Department of Management Studies & Industrial Engineering, IIT (ISM), Dhanbad
- Motto: उत्तिष्ठत जाग्रत प्राप्य वरान्निबोधत Uttitishthat Jagrat Prapya Varannibhodhat
- Motto in English: Arise, Awake, strive for the highest and be in the fight
- Established: 1977
- Parent institution: Indian Institute of Technology (Indian School of Mines), Dhanbad
- Head of the Department: Dr. Sandeep Mondal
- Students: 180+ (MBA + Ph.D.)
- Location: Dhanbad, Jharkhand, India 23°48′43″N 86°26′24″E﻿ / ﻿23.812°N 86.440°E
- Website: www.iitism.ac.in/management-studies-and-industrial-engineering/

= Department of Management Studies & Industrial Engineering, IIT (ISM) Dhanbad =

Business school of IIT, Dhanbad, India

The Department of Management Studies & Industrial Engineering, IIT (ISM) Dhanbad is the business school of Indian Institute of Technology (Indian School of Mines), Dhanbad which was established in 1977. The department admits students on the basis of Common Admission Test (CAT). Recently it fetched 29th position in NIRF 2020 rankings introduced by the MHRD.

== Programmes offered ==

=== Undergraduate ===
The department runs minor courses for UG Students of other disciplines in the subjects of:
1. Financial management
2. Operations management
3. Marketing management
4. Human Resource management

=== Postgraduate ===
The department offers the following courses for PG Students:
1. Master of Business Administration (MBA) (Duration: 2 years)(Intake-62)
2. MBA in Business analytics ( Intake-30)
3. Master of Technology in Industrial Engineering and Management (Duration: 2 years)
4. Executive MBA (extended program) (Duration: 3 years)
[Note: Since 2019, new admission for Executive MBA has been put on hold till further notice.]

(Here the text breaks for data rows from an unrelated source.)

(** ** Constructing an organization *)

(** C9, as stated, fails: an organization constructed with the owners
    team of another organization keeps that team, which belongs to the
    other organization. *)
Lemma C9_owners_given_by_caller :
  let kw := Organization.Kwargs (Some 1) None None (Some "Second") None in
  let '(self, h) := Organization.init (λ _, true) kw example_store in
  self = 2
  ∧ ∃ o tm,
      h !! self = Some (Organization.OrganizationObject o)
      ∧ Organization.owners o = Some 1
      ∧ h !! 1 = Some (Organization.TeamObject tm)
      ∧ Team.org tm = Some 0
      ∧ Team.org tm ≠ Some self.
Proof. vm_compute. split; [done|]. do 2 eexists. repeat split. done. Qed.

(** C9, amended: when the constructor returns, [owners] of the new
    organization is not [None]. When the caller gave no [owners], it is
    a team made by the constructor, titled [Owners], whose [org] is the
    new organization; a team given by the caller is kept as it is. No
    other object of the store is changed. *)
Theorem C9_owners_after_init (valid_name : string → bool)
    (kw : Organization.kwargs) (h : gmap nat Organization.object) :
  let '(self, h') := Organization.init valid_name kw h in
  h !! self = None
  ∧ ∃ o team,
      h' !! self = Some (Organization.OrganizationObject o)
      ∧ Organization.owners o = Some team
      ∧ match Organization.kw_owners kw with
        | None =>
            h !! team = None ∧ team ≠ self
            ∧ h' !! team = Some (Organization.TeamObject
                                   (Team.mk "Owners" (Some self) []))
            ∧ Organization.teams o = [team]
            ∧ ∀ a, a ≠ self → a ≠ team → h' !! a = h !! a
        | Some given =>
            team = given
            ∧ ∀ a, a ≠ self → h' !! a = h !! a
        end.
Proof.
  unfold Organization.init. simpl.
  set (self := fresh (dom h)).
  assert (Hself : h !! self = None).
  { apply not_elem_of_dom. apply is_fresh. }
  destruct (Organization.kw_owners kw) as [given|] eqn:Hkw; simpl.
  - split; [done|]. do 2 eexists. rewrite lookup_insert_eq.
    repeat split. intros a Ha. by rewrite lookup_insert_ne.
  - set (h1 := <[self := _]> h).
    set (team := fresh (dom h1)).
    assert (Hteam : h1 !! team = None).
    { apply not_elem_of_dom. apply is_fresh. }
    assert (Hne : team ≠ self).
    { intros Heq. rewrite Heq in Hteam. unfold h1 in Hteam.
      by rewrite lookup_insert_eq in Hteam. }
    split; [done|]. do 2 eexists. rewrite lookup_insert_eq.
    repeat split; try done.
    + unfold h1 in Hteam. by rewrite lookup_insert_ne in Hteam.
    + by rewrite lookup_insert_ne, lookup_insert_eq.
    + intros a Ha Hat. unfold h1. by rewrite !lookup_insert_ne.
Qed.

(** ** The rows of a table *)

Lemma by_key_Permutation {A} (m : gmap nat A) : by_key m ≡ₚ map_to_list m.
Proof. apply merge_sort_Permutation. Qed.

Lemma elem_of_by_key {A} (m : gmap nat A) (i : nat) (a : A) :
  (i, a) ∈ by_key m ↔ m !! i = Some a.
Proof. by rewrite by_key_Permutation, elem_of_map_to_list. Qed.

Lemma NoDup_by_key {A} (m : gmap nat A) : NoDup (by_key m).
Proof. rewrite by_key_Permutation. apply NoDup_map_to_list. Qed.



(** ** Moving the tokens of a user to another user *)

Lemma query_filter_by_user_elem u s i tk :
  (i, tk) ∈ AuthToken.query_filter_by_user u s
  ↔ live_token s i tk ∧ AuthToken.user_id tk = Some u.
Proof.
  unfold AuthToken.query_filter_by_user, live_token.
  rewrite list_elem_of_filter, elem_of_by_key. simpl. tauto.
Qed.

Lemma query_filter_by_user_NoDup u s :
  NoDup (AuthToken.query_filter_by_user u s).
Proof. apply NoDup_filter, NoDup_by_key. Qed.

Lemma query_filter_by_user_NoDup_keys u s :
  NoDup (AuthToken.query_filter_by_user u s).*1.
Proof.
  apply NoDup_fmap_fst; [|apply query_filter_by_user_NoDup].
  intros i t1 t2 [[H1 _] _]%query_filter_by_user_elem
                 [[H2 _] _]%query_filter_by_user_elem.
  congruence.
Qed.

Lemma query_filter_by_user_keys u s i :
  i ∈ (AuthToken.query_filter_by_user u s).*1
  ↔ ∃ tk, live_token s i tk ∧ AuthToken.user_id tk = Some u.
Proof.
  rewrite list_elem_of_fmap. split.
  - intros [[j tk] [-> Hin]]. exists tk. by apply query_filter_by_user_elem.
  - intros [tk Htk]. exists (i, tk). split; [done|].
    by apply query_filter_by_user_elem.
Qed.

The department also offers Doctoral programmes for candidates.

== Laboratories ==

The department has four laboratories:

- Human engineering laboratory
- Work study laboratory
- Systems laboratory
- Psychology laboratory

== Industrial Interaction ==
The department has taken part in consultancy projects of various organisations and has also offered Executive Development Programmes to several business houses and organisations. Some of the Industry partners/clients of the department include: The World Bank, CIMFR, BSNL, NCL, Coal India Limited, etcetera.

== Research activities ==
The department has a large number of sponsored research projects funded by several agencies. Some of the organisations entrusting projects to the department are AICTE, MHRD, Hindustan Zinc Limited, ICSSR, UGC, CMPDIL, World Bank, CIL, etcetera.